Required work: Copy nothing from the entries below except the lines from the one containing "induction idxs as [|idx" through the one containing "then Ok (dice_of s)", and copy those exactly.

[Opening Provided information section]

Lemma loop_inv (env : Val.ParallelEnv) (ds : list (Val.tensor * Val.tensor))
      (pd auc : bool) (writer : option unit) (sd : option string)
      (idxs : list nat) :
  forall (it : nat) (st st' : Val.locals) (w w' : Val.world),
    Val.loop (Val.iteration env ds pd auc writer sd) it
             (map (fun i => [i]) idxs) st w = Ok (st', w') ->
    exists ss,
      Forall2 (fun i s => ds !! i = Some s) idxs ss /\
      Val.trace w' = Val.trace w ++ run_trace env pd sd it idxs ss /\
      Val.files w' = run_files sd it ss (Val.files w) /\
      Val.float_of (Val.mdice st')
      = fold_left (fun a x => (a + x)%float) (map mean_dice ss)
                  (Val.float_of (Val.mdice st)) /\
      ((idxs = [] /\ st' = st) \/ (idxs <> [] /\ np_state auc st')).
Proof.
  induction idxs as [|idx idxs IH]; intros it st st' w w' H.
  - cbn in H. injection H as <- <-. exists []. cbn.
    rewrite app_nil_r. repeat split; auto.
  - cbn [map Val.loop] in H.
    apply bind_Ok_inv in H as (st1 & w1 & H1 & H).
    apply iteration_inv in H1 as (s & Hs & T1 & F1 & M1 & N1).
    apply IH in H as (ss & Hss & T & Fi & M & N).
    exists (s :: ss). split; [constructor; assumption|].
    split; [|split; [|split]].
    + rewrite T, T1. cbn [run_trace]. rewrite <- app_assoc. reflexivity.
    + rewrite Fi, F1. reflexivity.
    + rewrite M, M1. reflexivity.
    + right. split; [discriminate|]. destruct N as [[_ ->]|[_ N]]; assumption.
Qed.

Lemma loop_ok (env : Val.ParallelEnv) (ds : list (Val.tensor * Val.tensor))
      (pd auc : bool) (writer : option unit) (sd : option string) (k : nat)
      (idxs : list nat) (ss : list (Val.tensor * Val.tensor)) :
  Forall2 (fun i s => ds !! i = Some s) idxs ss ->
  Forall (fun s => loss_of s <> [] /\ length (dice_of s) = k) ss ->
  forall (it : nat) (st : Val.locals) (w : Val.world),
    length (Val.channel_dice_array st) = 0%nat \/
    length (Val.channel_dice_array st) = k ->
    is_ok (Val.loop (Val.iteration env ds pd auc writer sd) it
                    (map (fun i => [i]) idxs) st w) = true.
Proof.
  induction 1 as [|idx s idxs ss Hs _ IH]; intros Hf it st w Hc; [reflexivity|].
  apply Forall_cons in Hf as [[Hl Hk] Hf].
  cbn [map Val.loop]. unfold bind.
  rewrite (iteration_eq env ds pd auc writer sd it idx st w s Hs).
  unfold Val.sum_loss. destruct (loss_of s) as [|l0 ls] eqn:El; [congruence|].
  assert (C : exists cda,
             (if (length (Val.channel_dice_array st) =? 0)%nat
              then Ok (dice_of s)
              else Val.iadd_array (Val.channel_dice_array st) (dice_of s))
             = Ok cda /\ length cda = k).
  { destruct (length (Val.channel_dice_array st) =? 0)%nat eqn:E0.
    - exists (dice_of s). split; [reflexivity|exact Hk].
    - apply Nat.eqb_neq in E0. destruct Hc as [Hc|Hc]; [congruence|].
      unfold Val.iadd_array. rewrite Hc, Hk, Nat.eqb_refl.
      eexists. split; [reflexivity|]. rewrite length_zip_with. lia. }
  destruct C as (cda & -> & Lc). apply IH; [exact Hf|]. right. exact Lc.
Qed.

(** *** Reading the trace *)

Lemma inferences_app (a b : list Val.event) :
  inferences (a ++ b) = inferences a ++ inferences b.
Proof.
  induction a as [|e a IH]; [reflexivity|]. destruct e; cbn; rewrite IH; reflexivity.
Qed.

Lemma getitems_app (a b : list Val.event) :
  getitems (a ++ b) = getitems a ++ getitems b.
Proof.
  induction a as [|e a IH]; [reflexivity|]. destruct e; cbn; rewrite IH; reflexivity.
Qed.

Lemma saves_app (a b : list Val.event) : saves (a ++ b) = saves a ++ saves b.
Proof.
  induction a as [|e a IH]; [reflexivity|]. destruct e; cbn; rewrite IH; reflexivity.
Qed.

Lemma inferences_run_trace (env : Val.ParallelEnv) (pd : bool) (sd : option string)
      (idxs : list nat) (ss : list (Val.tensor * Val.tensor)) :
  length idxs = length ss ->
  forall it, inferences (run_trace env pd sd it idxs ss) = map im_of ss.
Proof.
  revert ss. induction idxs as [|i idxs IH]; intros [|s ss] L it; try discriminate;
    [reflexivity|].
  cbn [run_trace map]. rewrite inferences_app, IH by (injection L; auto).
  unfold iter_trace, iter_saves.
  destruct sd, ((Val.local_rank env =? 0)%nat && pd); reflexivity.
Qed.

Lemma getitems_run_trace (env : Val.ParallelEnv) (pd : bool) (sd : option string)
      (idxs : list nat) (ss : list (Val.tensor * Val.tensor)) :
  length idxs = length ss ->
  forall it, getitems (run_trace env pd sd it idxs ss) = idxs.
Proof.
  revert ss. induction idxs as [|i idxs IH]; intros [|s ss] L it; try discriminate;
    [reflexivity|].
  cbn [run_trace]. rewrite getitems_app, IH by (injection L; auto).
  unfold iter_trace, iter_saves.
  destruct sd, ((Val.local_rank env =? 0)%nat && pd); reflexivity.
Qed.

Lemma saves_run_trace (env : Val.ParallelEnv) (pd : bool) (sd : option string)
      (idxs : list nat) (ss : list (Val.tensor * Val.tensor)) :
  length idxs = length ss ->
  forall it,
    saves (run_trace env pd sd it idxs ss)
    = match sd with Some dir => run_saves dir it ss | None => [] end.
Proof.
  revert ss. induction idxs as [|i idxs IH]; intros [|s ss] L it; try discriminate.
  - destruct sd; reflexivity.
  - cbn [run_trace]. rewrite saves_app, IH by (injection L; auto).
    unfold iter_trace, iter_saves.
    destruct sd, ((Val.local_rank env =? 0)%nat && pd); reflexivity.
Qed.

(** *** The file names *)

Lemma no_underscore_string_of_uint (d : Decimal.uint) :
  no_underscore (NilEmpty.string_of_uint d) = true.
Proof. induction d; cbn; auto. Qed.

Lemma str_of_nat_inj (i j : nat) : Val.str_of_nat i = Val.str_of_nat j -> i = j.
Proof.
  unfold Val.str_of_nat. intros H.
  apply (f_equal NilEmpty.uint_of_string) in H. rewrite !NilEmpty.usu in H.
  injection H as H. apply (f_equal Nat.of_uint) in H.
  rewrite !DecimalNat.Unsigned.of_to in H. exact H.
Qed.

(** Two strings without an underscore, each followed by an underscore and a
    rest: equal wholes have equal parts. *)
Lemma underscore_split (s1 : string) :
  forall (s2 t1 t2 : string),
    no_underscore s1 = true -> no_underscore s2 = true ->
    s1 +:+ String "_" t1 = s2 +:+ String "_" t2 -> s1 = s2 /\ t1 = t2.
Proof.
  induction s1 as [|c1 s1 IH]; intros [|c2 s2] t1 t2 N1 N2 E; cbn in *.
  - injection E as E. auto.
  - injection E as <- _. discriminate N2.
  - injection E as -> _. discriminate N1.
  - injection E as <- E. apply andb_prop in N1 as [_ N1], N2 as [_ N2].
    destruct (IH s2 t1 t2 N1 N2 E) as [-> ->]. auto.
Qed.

[Closing Provided information section]
[Opening Provided information section]

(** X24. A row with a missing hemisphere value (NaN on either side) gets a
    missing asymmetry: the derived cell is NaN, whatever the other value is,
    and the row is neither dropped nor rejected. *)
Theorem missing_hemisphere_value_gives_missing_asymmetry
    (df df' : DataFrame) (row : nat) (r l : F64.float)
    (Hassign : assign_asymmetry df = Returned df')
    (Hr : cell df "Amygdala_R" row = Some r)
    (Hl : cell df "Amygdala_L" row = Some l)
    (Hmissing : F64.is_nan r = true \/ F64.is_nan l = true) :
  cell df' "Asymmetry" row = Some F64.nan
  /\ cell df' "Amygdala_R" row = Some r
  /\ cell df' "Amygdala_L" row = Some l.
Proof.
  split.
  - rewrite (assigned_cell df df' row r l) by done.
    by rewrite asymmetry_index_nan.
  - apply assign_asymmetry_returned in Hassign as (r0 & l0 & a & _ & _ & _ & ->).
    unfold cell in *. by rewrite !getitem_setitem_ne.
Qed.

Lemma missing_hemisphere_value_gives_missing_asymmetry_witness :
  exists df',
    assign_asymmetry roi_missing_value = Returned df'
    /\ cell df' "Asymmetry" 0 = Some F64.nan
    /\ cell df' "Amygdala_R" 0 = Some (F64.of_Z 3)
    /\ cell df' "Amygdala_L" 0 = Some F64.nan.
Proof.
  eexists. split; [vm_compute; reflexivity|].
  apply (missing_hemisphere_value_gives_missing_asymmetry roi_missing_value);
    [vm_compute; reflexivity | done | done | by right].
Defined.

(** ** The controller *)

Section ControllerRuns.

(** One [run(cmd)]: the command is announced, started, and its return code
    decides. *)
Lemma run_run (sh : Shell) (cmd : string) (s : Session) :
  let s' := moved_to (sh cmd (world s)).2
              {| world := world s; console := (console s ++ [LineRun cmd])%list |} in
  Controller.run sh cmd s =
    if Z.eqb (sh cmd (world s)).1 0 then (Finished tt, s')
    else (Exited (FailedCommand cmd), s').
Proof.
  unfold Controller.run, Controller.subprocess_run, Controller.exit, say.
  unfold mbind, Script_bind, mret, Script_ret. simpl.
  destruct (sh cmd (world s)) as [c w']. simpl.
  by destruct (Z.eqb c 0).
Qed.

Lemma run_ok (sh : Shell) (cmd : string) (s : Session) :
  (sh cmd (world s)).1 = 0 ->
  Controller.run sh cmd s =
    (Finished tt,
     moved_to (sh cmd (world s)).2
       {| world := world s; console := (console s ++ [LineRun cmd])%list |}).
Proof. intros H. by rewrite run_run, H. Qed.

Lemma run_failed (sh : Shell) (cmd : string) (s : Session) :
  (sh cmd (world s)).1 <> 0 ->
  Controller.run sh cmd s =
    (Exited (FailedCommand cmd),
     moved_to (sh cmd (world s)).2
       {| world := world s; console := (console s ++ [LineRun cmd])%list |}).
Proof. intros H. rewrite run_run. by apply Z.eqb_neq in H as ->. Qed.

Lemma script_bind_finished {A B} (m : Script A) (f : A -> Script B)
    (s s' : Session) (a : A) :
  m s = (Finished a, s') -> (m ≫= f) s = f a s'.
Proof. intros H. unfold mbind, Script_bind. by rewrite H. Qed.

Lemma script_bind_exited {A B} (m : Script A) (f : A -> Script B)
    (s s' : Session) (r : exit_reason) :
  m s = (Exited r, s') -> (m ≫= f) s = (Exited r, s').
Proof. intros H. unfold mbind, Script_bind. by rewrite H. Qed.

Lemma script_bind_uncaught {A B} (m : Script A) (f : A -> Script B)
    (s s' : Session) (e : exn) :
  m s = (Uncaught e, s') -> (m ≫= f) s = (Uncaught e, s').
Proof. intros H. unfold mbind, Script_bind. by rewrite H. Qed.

[Closing Provided information section]

Reply to the task:
  induction idxs as [|idx idxs IH]; intros it st st' w w' H.
  - cbn in H. injection H as <- <-. exists []. cbn.
    rewrite app_nil_r. repeat split; auto.
  - cbn [map Val.loop] in H.
    apply bind_Ok_inv in H as (st1 & w1 & H1 & H).
    apply iteration_inv in H1 as (s & Hs & T1 & F1 & M1 & N1).
    apply IH in H as (ss & Hss & T & Fi & M & N).
    exists (s :: ss). split; [constructor; assumption|].
    split; [|split; [|split]].
    + rewrite T, T1. cbn [run_trace]. rewrite <- app_assoc. reflexivity.
    + rewrite Fi, F1. reflexivity.
    + rewrite M, M1. reflexivity.
    + right. split; [discriminate|]. destruct N as [[_ ->]|[_ N]]; assumption.
Qed.

Lemma loop_ok (env : Val.ParallelEnv) (ds : list (Val.tensor * Val.tensor))
      (pd auc : bool) (writer : option unit) (sd : option string) (k : nat)
      (idxs : list nat) (ss : list (Val.tensor * Val.tensor)) :
  Forall2 (fun i s => ds !! i = Some s) idxs ss ->
  Forall (fun s => loss_of s <> [] /\ length (dice_of s) = k) ss ->
  forall (it : nat) (st : Val.locals) (w : Val.world),
    length (Val.channel_dice_array st) = 0%nat \/
    length (Val.channel_dice_array st) = k ->
    is_ok (Val.loop (Val.iteration env ds pd auc writer sd) it
                    (map (fun i => [i]) idxs) st w) = true.
Proof.
  induction 1 as [|idx s idxs ss Hs _ IH]; intros Hf it st w Hc; [reflexivity|].
  apply Forall_cons in Hf as [[Hl Hk] Hf].
  cbn [map Val.loop]. unfold bind.
  rewrite (iteration_eq env ds pd auc writer sd it idx st w s Hs).
  unfold Val.sum_loss. destruct (loss_of s) as [|l0 ls] eqn:El; [congruence|].
  assert (C : exists cda,
             (if (length (Val.channel_dice_array st) =? 0)%nat
              then Ok (dice_of s)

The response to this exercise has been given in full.